Members of the accounting profession will be called upon to assess the financial impacts of existing and potential new regulations associated with climate change and climate-change-related regulations on companies, industries and governments. As for other economic instruments such as taxes and incentive programs, professional accountants will have to be thoroughly familiar with new regulatory policies and schemes, whether to support company compliance or advise on strategic options to minimize the operational and financial impacts of climate-change-related regulation.
The CICA has been active in commenting on government discussion papers and draft regulations, as well as providing technical input to government departments about the tax, accounting and assurance implications of possible and proposed regulatory schemes.
Reporting
Climate change confronts companies and their accountants with new measurement and reporting challenges. These include measuring and reporting company GHG emissions, accounting for the financial implications of climate change transactions that occur under regulations and emissions trading schemes, devising and implementing new performance metrics (key performance indicators) and making sure that disclosures to capital markets include all material risk and performance information. Management and boards of directors need reliable performance metrics and reporting to support informed decision-making and oversight about climate change issues and their future bottom-line impact. Investors increasingly seek reliable disclosures about climate change risks and material bottom-line impacts, beyond what securities regulators currently call for in periodic corporate filings.
There is significant uncertainty or lack of precision in the measurement and reporting of GHG emissions. There is also generally a lack of good information systems, processes and controls to ensure that data collected is reliable. Given this, it is particularly important that independent verification is carried out to provide reasonable assurance as to the reliability of GHG emissions information reported to regulators and investors.
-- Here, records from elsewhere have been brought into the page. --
(** ** The collector *)

(** What the pipeline needs of a [*lua.Sandbox] with state [S]. *)
Class Collector (S : Type) := {
  ProtectedMode : S → bool;
  CallOnLog : Log → stgo S (option error);
  ProtectedCallOnLog : Log → stgo S (option error)
}.

(** The results of successive [reader.Read] calls: the bytes read, and the error. *)
Abbreviation reads := (list (gostring * option error)).

(** Where the goroutine is after the given reads: it has sent to [exit], or it
    waits for the next read. *)
Inductive outcome : Type :=
  | Exited (e : option error)
  | Reading (p : Parser).

Section pipeline.
Context {S : Type} `{Collector S}.

(** [for _, log := range logs { if err = call(&log); err != nil { break } }]. *)
Fixpoint deliver (call : Log → stgo S (option error)) (logs : list Log) : stgo S (option error) :=
  match logs with
  | [] => mret None
  | l :: logs' => call l;? deliver call logs'
  end.

(** [if err != nil && err != io.EOF { exit <- err } else { exit <- nil }]. *)
Definition exit_error (e : option error) : option error :=
  match e with Some EOF => None | _ => e end.
(* ===== verification/DirReader.v ===== *)
(** * The directory reader (cmd/logd/watcher.go)

    [DirReader] watches directories and reads the data appended to their files.
    Its table of files is a map from names to pointers, some of which are nil, so a
    lookup has three outcomes; a nil pointer that is followed is a panic.  The
    operating system and the fsnotify watcher are an interface, [OS]; the walk of a
    directory is Go's [filepath.Walk] over the tree the file system shows. *)

From stdpp Require Import gmap.
From S2P Require Import Prelude GoString.
Open Scope Z_scope.

(** ** The operating system *)

(** What [filepath.Walk] finds, each node with the path it is reported under.
    [Unreadable] is a node for which the callback receives an error. *)
Inductive tree : Type :=
  | Regular (path : gostring)
  | Special (path : gostring)
  | Unreadable (path : gostring) (e : error)
  | Dir (path : gostring) (children : list tree).

(** The system calls and watcher methods the reader makes, over a world [W] with
    file handles [FD] and file informations [Info]. *)
Class OS (W FD Info : Type) := {
  os_open : gostring → W → (FD + error) * W;
  os_stat : FD → W → (Info + error) * W;
  os_seek_end : FD → W → option error * W;
  os_read : FD → nat → W → (gostring * option error) * W;
  os_close : FD → W → option error * W;
  is_regular : Info → bool;
  watcher_add : gostring → W → option error * W;
  watcher_remove : gostring → W → option error * W;
  watcher_close : W → option error * W;
  dir_tree : gostring → W → tree
}.

(** What the documentation of [os.File] says of an open file: the file has contents and the
    handle a position; a new handle is at the beginning, seeking moves it to the end, and
    reading returns bytes from the position on - at most as many as the buffer holds, and
    some unless there are none or the buffer is empty - and moves it behind them. *)
Class OSLaws (W FD Info : Type) `{OS W FD Info} := {
  data : FD → W → gostring;
  pos : FD → W → nat;
  open_law name w f w' : os_open name w = (inl f, w') → pos f w' = 0%nat;
  stat_law f w i w' : os_stat f w = (i, w') → data f w' = data f w ∧ pos f w' = pos f w;
  seek_end_law f w w' : os_seek_end f w = (None, w') →
    data f w' = data f w ∧ pos f w' = length (data f w);
  read_law f cap w bytes err w' :
    os_read f cap w = ((bytes, err), w') → err = None ∨ err = Some EOF →
    bytes `prefix_of` drop (pos f w) (data f w) ∧ (length bytes <= cap)%nat ∧
    (bytes = [] → cap = 0%nat ∨ drop (pos f w) (data f w) = []) ∧
    data f w' = data f w ∧ pos f w' = (pos f w + length bytes)%nat
}.

(** What arrives on the channels of the watcher. *)
Inductive watch_event : Type :=
  | Event (name : gostring) (op : Z)
  | WatchError (e : option error).

(** fsnotify's operation bits. *)
Definition op_Create : Z := 1.
Definition op_Write : Z := 2.
Definition op_Remove : Z := 4.

Definition has_op (op bit : Z) : bool := Z.land op bit =? bit.

(** ** The reader *)

Section reader.
Context {W FD Info : Type} `{OS W FD Info}.

Record watchFile : Type := mkWatchFile { fd : FD; info : Info }.

(** [files] is nil until [Init] and after [Close]; its values may be nil. *)
Record DirReader : Type := mkReader {
  files : option (gmap gostring (option watchFile));
  tail : bool
}.

Record dstate : Type := mkD { reader : DirReader; world : W }.

Abbreviation M := (stgo dstate).

(** A system call. *)
Definition call {A} (f : W → A * W) : M A := λ s,
  let '(a, w) := f (world s) in Ret (a, mkD (reader s) w).

(** [d.files[name]], with its [ok]: reading a nil map finds nothing. *)
Definition find (name : gostring) : M (option (option watchFile)) := λ s,
  Ret (files (reader s) ≫= (.!! name), s).

(** [d.files[name] = w]: writing to a nil map panics. *)
Definition store (name : gostring) (w : option watchFile) : M () := λ s,
  match files (reader s) with
  | None => Panic NilMapWrite
  | Some m => Ret (tt, mkD (mkReader (Some (<[name := w]> m)) (tail (reader s))) (world s))
  end.

(** [*p]. *)
Definition deref (p : option (option watchFile)) : M watchFile :=
  match p with
  | Some (Some w) => mret w
  | _ => gopanics NilDereference
  end.

(** [d.Init()]; creating the watcher may fail, after the map has been made. *)
Definition Init (new_watcher : option error) : M (option error) := λ s,
  Ret (new_watcher, mkD (mkReader (Some ∅) true) (world s)).

Definition addFile (name : gostring) : M (option error) :=
  found ← find name;
  match found with
  | Some _ => mret None
  | None =>
    f ← call (os_open name);
    match f with
    | inr err => mret (Some err)
    | inl f =>
      i ← call (os_stat f);
      match i with
      | inr err => mret (Some err)
      | inl i =>
        s ← get;
        err ← (if tail (reader s) then call (os_seek_end f) else mret None);
        _ ← store name (Some (mkWatchFile f i));
        mret err
      end
    end
  end.

(** The callbacks of a walk, in order. [scanFiles] calls itself on every
    subdirectory the walk comes across, and the walk then goes on into it. *)
Fixpoint walk (t : tree) : M (option error) :=
  match t with
  | Regular path => addFile path
  | Special _ => mret None
  | Unreadable _ err => mret (Some err)
  | Dir _ children =>
    let fix walk_all (ts : list tree) : M (option error) :=
      match ts with
      | [] => mret None
      | t :: ts' => walk t;? walk_all ts'
      end in
    (* d.scanFiles(path) *)
    walk_all children;?
    (* the descent of the walk itself *)
    walk_all children
  end.

Fixpoint walk_all (ts : list tree) : M (option error) :=
  match ts with
  | [] => mret None
  | t :: ts' => walk t;? walk_all ts'
  end.

(** [d.scanFiles(dir)] on the tree found at [dir]. *)
Definition scanFiles (t : tree) : M (option error) :=
  match t with
  | Dir _ children => walk_all children
  | _ => walk t
  end.

(** [d.Watch(dir)]. *)
Definition Watch (dir : gostring) : M (option error) :=
  call (watcher_add dir);?
  (s ← get; scanFiles (dir_tree dir (world s))).

Definition removeFile (name : gostring) : M (option error) :=
  p ← find name;
  w ← deref p;
  err ← call (os_close (fd w));
  match err with
  | Some _ => mret err
  | None => _ ← store name None; mret None
  end.

(** [d.Remove(name)]. *)
Definition Remove (name : gostring) : M (option error) :=
  removeFile name;? call (watcher_remove name).

Definition readFile (name : gostring) (cap : nat) : M (gostring * option error) :=
  p ← find name;
  w ← deref p;
  '(bytes, err) ← call (os_read (fd w) cap);
  mret (bytes, if decide (err = Some EOF) then None else err).

Definition getFileInfo (name : gostring) : M (Info + error) :=
  p ← find name;
  match p with
  | Some (Some w) => mret (inl (info w))
  | _ =>
    err ← addFile name;
    match err with
    | Some e => mret (inr e)
    | None => p ← find name; w ← deref p; mret (inl (info w))
    end
  end.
As a risk management strategy for the credibility of a government’s GHG inventory and/or cap-and-trade and offset programs, independent verification of inventories and project baselines and emissions reductions seems essential for ensuring compliance with regulations and making sure that tradable credits are issued only as appropriate.
There are a number of issues related to GHG emissions verification. Verification of GHG emissions will generally require a multidisciplinary team of professionals (perhaps CAs, engineers, professional foresters). Accreditation of verifiers should therefore be at a firm level; the process for accreditation should reflect a team-based approach to verification, be robust, internationally consistent and acceptable, and should reflect the need for verification teams to apply professional standards, principles, judgments and competencies. Verification standards need to be robust in providing the needed assurance about emissions information and be internationally recognized.
Government regulations and related market transactions will create new liabilities, assets, revenues and costs to report in financial statements, and companies will require accounting standards guidance on how to account for these new transactions. For example, auctioned allowances and those provided free of charge will result in different accounting in company financial statements, with gratis allowances possibly recorded as government grants (with income measurement consequences). There is currently a lack of clear guidance on how to account for GHG transactions under emissions trading systems, leading to the use of a variety of accounting approaches. Inconsistency in accounting practices, depending on materiality, may be problematic for internal and external users of financial statements in evaluating cash flows, reported earnings and financial condition.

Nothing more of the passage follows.